Second, there is another, less visible, camp that comes from a historic Reformed background, but like many Reformed-congregationalist churches, now mostly in the UCC, were and are more influenced by their culture and their presuppositions than their Reformed Theology.  This "less visible" camp believes being "truly" Reformed is informed by many conservative, Second Great Awakening, American, evangelical, pietistic notions...  That's a mouth full!  But it describes the position pretty closely.  This view is not really published, per se, other than some blogging that seeks to maintain a status quo of some sort. 

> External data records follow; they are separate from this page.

Lemma accounts_insert_subscriber {B : Type} (e : string) (k : M B) :
  respects keeps_accounts k ->
  respects keeps_accounts
    (let* id := generateId in insert_subscriber id (toLowerCase e) ;; k).
Proof.
  intros Hk db ((Hl & Hls) & (Hu & Hus) & Hid).
  unfold bind, generateId, insert_subscriber.
  cbn [fst snd newsletter_subscribers set_next_id next_id].
  assert (Hid' : Forall (fun r : Id * string => (fst r < S (next_id db))%nat)
                   (newsletter_subscribers db)).
  { eapply Forall_impl; [exact Hid |]. simpl. intros; lia. }
  destruct (existsb _ _) eqn:Hex.
  { repeat split; assumption. }
  apply Hk.
  split; [split | split; [split |]]; simpl; try assumption.
  - apply Forall_app. split; [assumption |].
    constructor; [apply toLowerCase_idempotent | constructor].
  - rewrite map_app. simpl. apply NoDup_app. split; [assumption |].
    split; [| apply NoDup_singleton].
    intros x Hx Hx'. apply list_elem_of_In in Hx, Hx'.
    destruct Hx' as [<- | []].
    apply in_map_iff in Hx as ([i e'] & He & Hin). simpl in He. subst e'.
    assert (Ht : existsb (fun r : Id * string =>
                   Nat.eqb (fst r) (next_id db) || String.eqb (snd r) (toLowerCase e))
                   (newsletter_subscribers db) = true).
    { apply existsb_exists. exists (i, toLowerCase e). split; [exact Hin |].
      simpl. rewrite String.eqb_refl. apply orb_true_r. }
    congruence.
  - unfold subscriber_ids_generated. simpl. apply Forall_app. split; [assumption |].
    constructor; [simpl; lia | constructor].
Qed.

Create HintDb accounts.
#[local] Hint Resolve accounts_generateId accounts_add_points accounts_with_tier
  accounts_with_name accounts_delete_user accounts_insert_points_transaction
  accounts_delete_points_transactions accounts_insert_order accounts_update_order
  accounts_delete_orders accounts_insert_user : accounts.

Ltac accounts_steps :=
  respects_steps keeps_accounts_refl keeps_accounts_trans
    ltac:(auto with accounts) ltac:(apply accounts_insert_subscriber).

Lemma keeps_accounts_handle (r : Request) (db : DB) : keeps_accounts db (handle r db).
Proof.
  destruct r as [e p n | s n | s | s i p c | sg ev | s e]; unfold handle.
  - unfold register. apply respects_try_catch. accounts_steps.
  - unfold update_profile. destruct s; [| apply keeps_accounts_refl].
    apply respects_try_catch. accounts_steps.
  - unfold delete_account. destruct s; [| apply keeps_accounts_refl].
    apply respects_try_catch. accounts_steps.
  - unfold create_session. apply respects_try_catch. accounts_steps.
  - unfold stripe_webhook. destruct (falsy sg); [apply keeps_accounts_refl |].
    apply respects_try_catch. accounts_steps.
  - unfold newsletter_subscribe. apply respects_try_catch. accounts_steps.
Qed.

Lemma accounts_ok_empty : accounts_ok empty_db.
Proof.
  unfold accounts_ok, emails_lowercase, emails_unique, subscriber_ids_generated,
    empty_db.
  cbn [users newsletter_subscribers next_id map].
  repeat split; try constructor; intros *; rewrite lookup_empty; discriminate.
Qed.

Lemma reachable_accounts_ok (rs : list Request) : accounts_ok (run rs empty_db).
Proof.
  assert (H : forall db, accounts_ok db -> accounts_ok (run rs db)).
  { induction rs as [| r rs IH]; intros db Hdb; [exact Hdb |].
    simpl. apply IH. now apply keeps_accounts_handle. }
  apply H, accounts_ok_empty.
Qed.



(** X7: whatever requests were served, no two users share an address
    and no address is subscribed to the newsletter twice. *)
Theorem stored_emails_unique (rs : list Request) :
  (forall (k1 k2 : Id) (u1 u2 : User),
     users (run rs empty_db) !! k1 = Some u1 ->
     users (run rs empty_db) !! k2 = Some u2 ->
     u_email u1 = u_email u2 -> k1 = k2) /\
  NoDup (map snd (newsletter_subscribers (run rs empty_db))).
Proof. exact (proj1 (proj2 (reachable_accounts_ok rs))). Qed.

Lemma stored_emails_unique_witness :
  NoDup (map snd (newsletter_subscribers
                    (run [NewsletterSubscribe None (Some "eve@lunara.de");
                          NewsletterSubscribe None (Some "Eve@Lunara.DE");
                          NewsletterSubscribe None (Some "bob@lunara.de")]
                       empty_db))).
Proof.
  exact (proj2 (stored_emails_unique
                  [NewsletterSubscribe None (Some "eve@lunara.de");
                   NewsletterSubscribe None (Some "Eve@Lunara.DE");
                   NewsletterSubscribe None (Some "bob@lunara.de")])).
Defined.

(** ** Registration *)



(** ** Newsletter *)




Lemma subscribers_extend_refl (db : DB) : subscribers_extend db db.
Proof. exists []. now rewrite app_nil_r. Qed.


Lemma subscribers_extend_same (db db' : DB) :
  newsletter_subscribers db' = newsletter_subscribers db -> subscribers_extend db db'.
Proof. intros H. exists []. now rewrite app_nil_r. Qed.

Lemma subs_generateId : respects subscribers_extend generateId.
Proof. intros db. now apply subscribers_extend_same. Qed.
(** X13: an inventory in which a row lacks [EAN], or in which every
    row has [EAN] and one lacks [url], makes [check_unlisted_products]
    raise the [KeyError] for that key before any catalogue is
    visited: the browser has not been used and nothing was written. *)
Theorem inventory_columns_required self sel products catalogs (s : State float W) :
  let r := check_unlisted_products self sel products catalogs s in
  (Exists (fun row : dict float => row !! "EAN" = None) products ->
   r.1 = Raise (KeyError "EAN"))
  /\ (Forall (fun row : dict float => is_Some (row !! "EAN")) products ->
      Exists (fun row : dict float => row !! "url" = None) products ->
      r.1 = Raise (KeyError "url"))
  /\ (Exists (fun row : dict float => row !! "EAN" = None \/ row !! "url" = None)
             products ->
      browser r.2 = browser s /\ calls r.2 = calls s /\ sheets r.2 = sheets s
      /\ dirs r.2 = dirs s).
Proof.
  assert (forall k, Exists (fun row : dict float => row !! k = None) products ->
            (k = "EAN" \/ Forall (fun row : dict float => is_Some (row !! "EAN")) products
                          /\ k = "url") ->
            exists s2, check_unlisted_products self sel products catalogs s
                       = (Raise (KeyError k), s2)
                       /\ browser s2 = browser s /\ calls s2 = calls s
                       /\ sheets s2 = sheets s /\ dirs s2 = dirs s) as Hk.
  { intros k Hm Hc.
    cut (exists s2, unlisted_setup self products catalogs s = (Raise (KeyError k), s2)
                    /\ browser s2 = browser s /\ calls s2 = calls s
                    /\ sheets s2 = sheets s /\ dirs s2 = dirs s).
    { intros (s2&E&?). exists s2. split; [|done].
      unfold check_unlisted_products. by rewrite (bind_Raise _ _ _ _ _ E). }
    unfold unlisted_setup.
    rewrite !bind_print.
    destruct Hc as [->|[Hall ->]].
    - eexists. split; [|shelve].
      erewrite bind_Raise; [reflexivity|]. by apply column_missing.
      Unshelve. done.
    - lazymatch goal with
      | |- context [bind (column "EAN" products) _ ?st] =>
          destruct (column_present "EAN" products st Hall) as [vs Hvs]
      end.
      rewrite (bind_Return _ _ _ _ _ Hvs).
      eexists. split; [|shelve].
      erewrite bind_Raise; [reflexivity|]. by apply column_missing.
      Unshelve. done. }
  intros r. subst r. split; [|split].
  - intros Hm. destruct (Hk "EAN" Hm) as (s2&->&_); auto.
  - intros Hall Hm. destruct (Hk "url" Hm) as (s2&->&_); auto.
  - intros Hm.
    destruct (decide (Forall (fun row : dict float => is_Some (row !! "EAN")) products))
      as [Hall|Hno].
    + assert (Exists (fun row : dict float => row !! "url" = None) products) as Hu.
      { apply Exists_exists in Hm as (row&Hin&[He|Hu]).
        - rewrite Forall_forall in Hall. destruct (Hall row Hin) as [? ?]. congruence.
        - apply Exists_exists. eauto. }
      destruct (Hk "url" Hu) as (s2&->&?); auto.
    + apply not_Forall_Exists in Hno; [|apply _].
      assert (Exists (fun row : dict float => row !! "EAN" = None) products) as He.
      { eapply Exists_impl; [exact Hno|]. intros row Hn. simpl in Hn.
        destruct (row !! "EAN"); [|done]. by destruct Hn. }
      destruct (Hk "EAN" He) as (s2&->&?); auto.
Qed.






Lemma append_cons c (x y : string) : (String c x ++ y)%string = String c (x ++ y).
Proof. reflexivity. Qed.


Lemma length_append (x y : string) :
  String.length (x ++ y) = String.length x + String.length y.
Proof.
  induction x as [|c x IH]; [done|]. rewrite append_cons. simpl. by rewrite IH.
Qed.

Lemma substring_append_skip (x y : string) n m :
  String.substring (String.length x + n) m (x ++ y) = String.substring n m y.
Proof. induction x as [|c x IH]; [done|]. rewrite append_cons. simpl. exact IH. Qed.

Lemma endswith_append (x y suf : string) :
  String.length suf <= String.length y ->
  PyStr.endswith (x ++ y) suf = PyStr.endswith y suf.
Proof.
  intros Hl. unfold PyStr.endswith. rewrite length_append.
  replace (String.length x + String.length y - String.length suf)
    with (String.length x + (String.length y - String.length suf)) by lia.
  rewrite substring_append_skip.
  rewrite (leb_correct _ _ Hl).
  by rewrite leb_correct by lia.
Qed.




Lemma filter_complement_length {A} (P : A -> Prop) `{!forall x, Decision (P x)}
    (l : list A) :
  length (filter P l) + length (filter (fun x => ~ P x) l) = length l.
Proof.
  induction l as [|x l IH]; [done|]. rewrite !filter_cons.
  destruct (decide (P x)), (decide (~ P x)); simpl; try lia; tauto.
Qed.

(** X16: the line printed for a catalogue.  None of the URLs to
    collect is a URL of the inventory, and their number is the one
    the line gives: the items found less those in the inventory, cut
    to ten in test mode. *)
Theorem catalogue_line_adds_up self URLs i catalog (s : State float W) urls s0 :
  catalog_candidates self URLs i catalog s = (Return urls, s0) ->
  exists name items known,
    catalog !! "name" = Some name
    /\ last (stdout s0)
       = Some ((PyStr.of_nat (i + 1) ++ ". Catalogue: " ++ str name
                ++ ", Items: " ++ PyStr.of_nat items
                ++ ", In Inventory: " ++ PyStr.of_nat known
                ++ ", To Collect: " ++ PyStr.of_nat (length urls)
                ++ ", ") ++ EmptyString)%string
    /\ known <= items
    /\ length urls = (if test_env self then Nat.min 10 (items - known)
                      else items - known)
    /\ Forall (fun url => url ∉ URLs) urls.
Proof.
  unfold catalog_candidates. intros H.
  apply bind_Return_inv in H as (catalog_url&s1&_&H).
  apply bind_Return_inv in H as (collected&s2&_&H).
  apply bind_Return_inv in H as (name&s3&Hn&H).
  rewrite bind_print_end in H. injection H as <- <-.
  unfold getitem in Hn. destruct (catalog !! "name") as [name'|] eqn:En; [|done].
  injection Hn as -> ->.
  pose proof (filter_complement_length (fun url => url ∈ URLs) (list_of_set collected))
    as Hl.
  exists name, (length (list_of_set collected)),
    (length (filter (fun url => url ∈ URLs) (list_of_set collected))).
  cbv beta in Hl.
  split; [done|]. split; [cbn; by rewrite last_snoc|]. split; [lia|]. split.
  - destruct (test_env self); rewrite ?length_take; lia.
  - assert (Forall (fun url => url ∉ URLs)
                   (filter (fun url => url ∉ URLs) (list_of_set collected))) as HF.
    { apply Forall_forall. intros url Hin.
      by apply list_elem_of_filter in Hin as [? _]. }
    destruct (test_env self); [|done]. by apply Forall_take.
Qed.
Lemma root_node_create_dag n payload :
  root_node G n payload
  ↔ last (filter (λ x, Node.name x = n) (declared_nodes tasks)) = Some payload
    ∧ (∀ task, task ∈ tasks → n ∉ Node.name <$> Task.produces task)
    ∧ (∀ task, task ∈ tasks → Task.name task = n →
               Task.depends_on task = []).
Proof.
  unfold root_node. fold (node_of G n). rewrite predecessors_nil.
  assert (node_of G n
          = last (filter (λ x, Node.name x = n) (declared_nodes tasks)))
    as ->.
  { unfold G, pytask_resolve_dependencies_create_dag.
    rewrite node_of_foldl_add_task. by destruct (last _). }
  split.
  - intros (_ & Hlast & Hnone). split; [done|]. split.
    + intros task Htask Hn. destruct (Hnone (Task.name task)).
      apply elem_of_edges_create_dag. exists task. split; [done|].
      by right.
    + intros task Htask <-.
      destruct (Task.depends_on task) as [|d deps] eqn:Hdeps; [done|].
      destruct (Hnone (Node.name d)).
      apply elem_of_edges_create_dag. exists task. split; [done|].
      left. split; [done|]. rewrite Hdeps. csimpl. apply list_elem_of_here.
  - intros (Hlast & Hproduced & Hdepends). split; [|split; [done|]].
    + apply last_Some_elem_of, list_elem_of_filter in Hlast as [<- Hin].
      apply (elem_of_list_to_set (C := gset string)).
      fold (node_set G). unfold G.
      rewrite node_set_create_dag, elem_of_union_task_nodes. right.
      unfold declared_nodes in Hin.
      apply list_elem_of_bind in Hin as (task & Hin & Htask).
      apply list_elem_of_bind. exists task. split; [|done].
      by apply list_elem_of_fmap_2.
    + intros u Hu. apply elem_of_edges_create_dag in Hu
        as (task & Htask & [[-> Hu]|[-> Hn]]).
      * rewrite (Hdepends task Htask eq_refl) in Hu.
        by apply elem_of_nil in Hu.
      * by destruct (Hproduced task Htask).
Qed.

End built_roots.

(** X17. The roots of a built graph are the dependencies that no task
    produces: a node is a root with a given data payload if and only if
    that payload is the last dependency or product declared under the
    name, no task produces a node of the name, and a task of the name (a
    collision) has no dependency. *)
Theorem create_dag_root_nodes (tasks : list Task.t) (n : string)
    (payload : Node.t) :
  root_node (pytask_resolve_dependencies_create_dag tasks) n payload
  ↔ last (filter (λ x, Node.name x = n) (declared_nodes tasks)) = Some payload
    ∧ (∀ task, task ∈ tasks → n ∉ Node.name <$> Task.produces task)
    ∧ (∀ task, task ∈ tasks → Task.name task = n →
               Task.depends_on task = []).
Proof. apply root_node_create_dag. Qed.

In light of this, last week I engaged in a dialogue about what Reformed Theology actually is. I essentially stated that Reformed Theology perceived correctly cannot be understood without understanding Covenant Theology.  The conversation went into the direction of asking what books are actually out there that would be good to read on Covenant Theology, and that is the essential purpose of this blog post.  Specifically, what should we read as a good education in Reformed and/or Covenant Theology, and what can we offer to others, especially our congregants, as good reading on this theology and its implications?  This was a tougher question than I realized, but I came up with a list with the help of Greg Perry at Covenant Seminary:

Before the list, I would say it is my opinion that anything polemical, as in, "why I am," "why I am not," "against X" and "for X" have their uses, but fall back into the trap of TULIP and the endless debates that really do not characterize Reformed Theology is the right light. 

Also, as the list below will suggest.  I believe that Reformed/Covenant Theology is best defined by Genesis 1-4 and Colossians 1, more than (though not without) Romans 8-11 or Rev. 20 (I am resisting saying that "Reformed/Covenant Theology is best defined by the Bible").

So I suggested (again, with the help of Greg):

Creation Regained  by Albert M. Wolters

Far as the Curse is Found by Michael Williams

Not the Way It's Supposed to Be by Cornelius Plantiga

The Mission of God's People by Chris Wright
 
Center Church by Tim Keller

Reformed Dogmatics by Herman Bavinck (for a longer read, which I agree with but it is not one to just read quickly - you're welcome Frank!)

Covenantal Apologetics by K. Scott Oliphint (yesterday I saw a review of this new-ish book, reviewed by my friend Peter Green.  [disclaimer] I have not read the book yet, but telling by Peter's review, it would be a good one to add to the list.)

Each of these books above would give a fuller understanding of what Reformed Theology actually is by also defining Covenant Theology.  I am interested in other books to add to this list.  What are your suggestions?

I will add as a parting shot what I normally tell folks about my "Reformed Theology journey": For a long time I claimed to be "Reformed," but the moment I knew I was truly "Reformed" was the moment I felt closest to a "tree-hugger" (this was also the moment that I had my last 3-10 hr predestination vs. free-will debate!).  That is, there is much more to "Reformed" than your soteriology.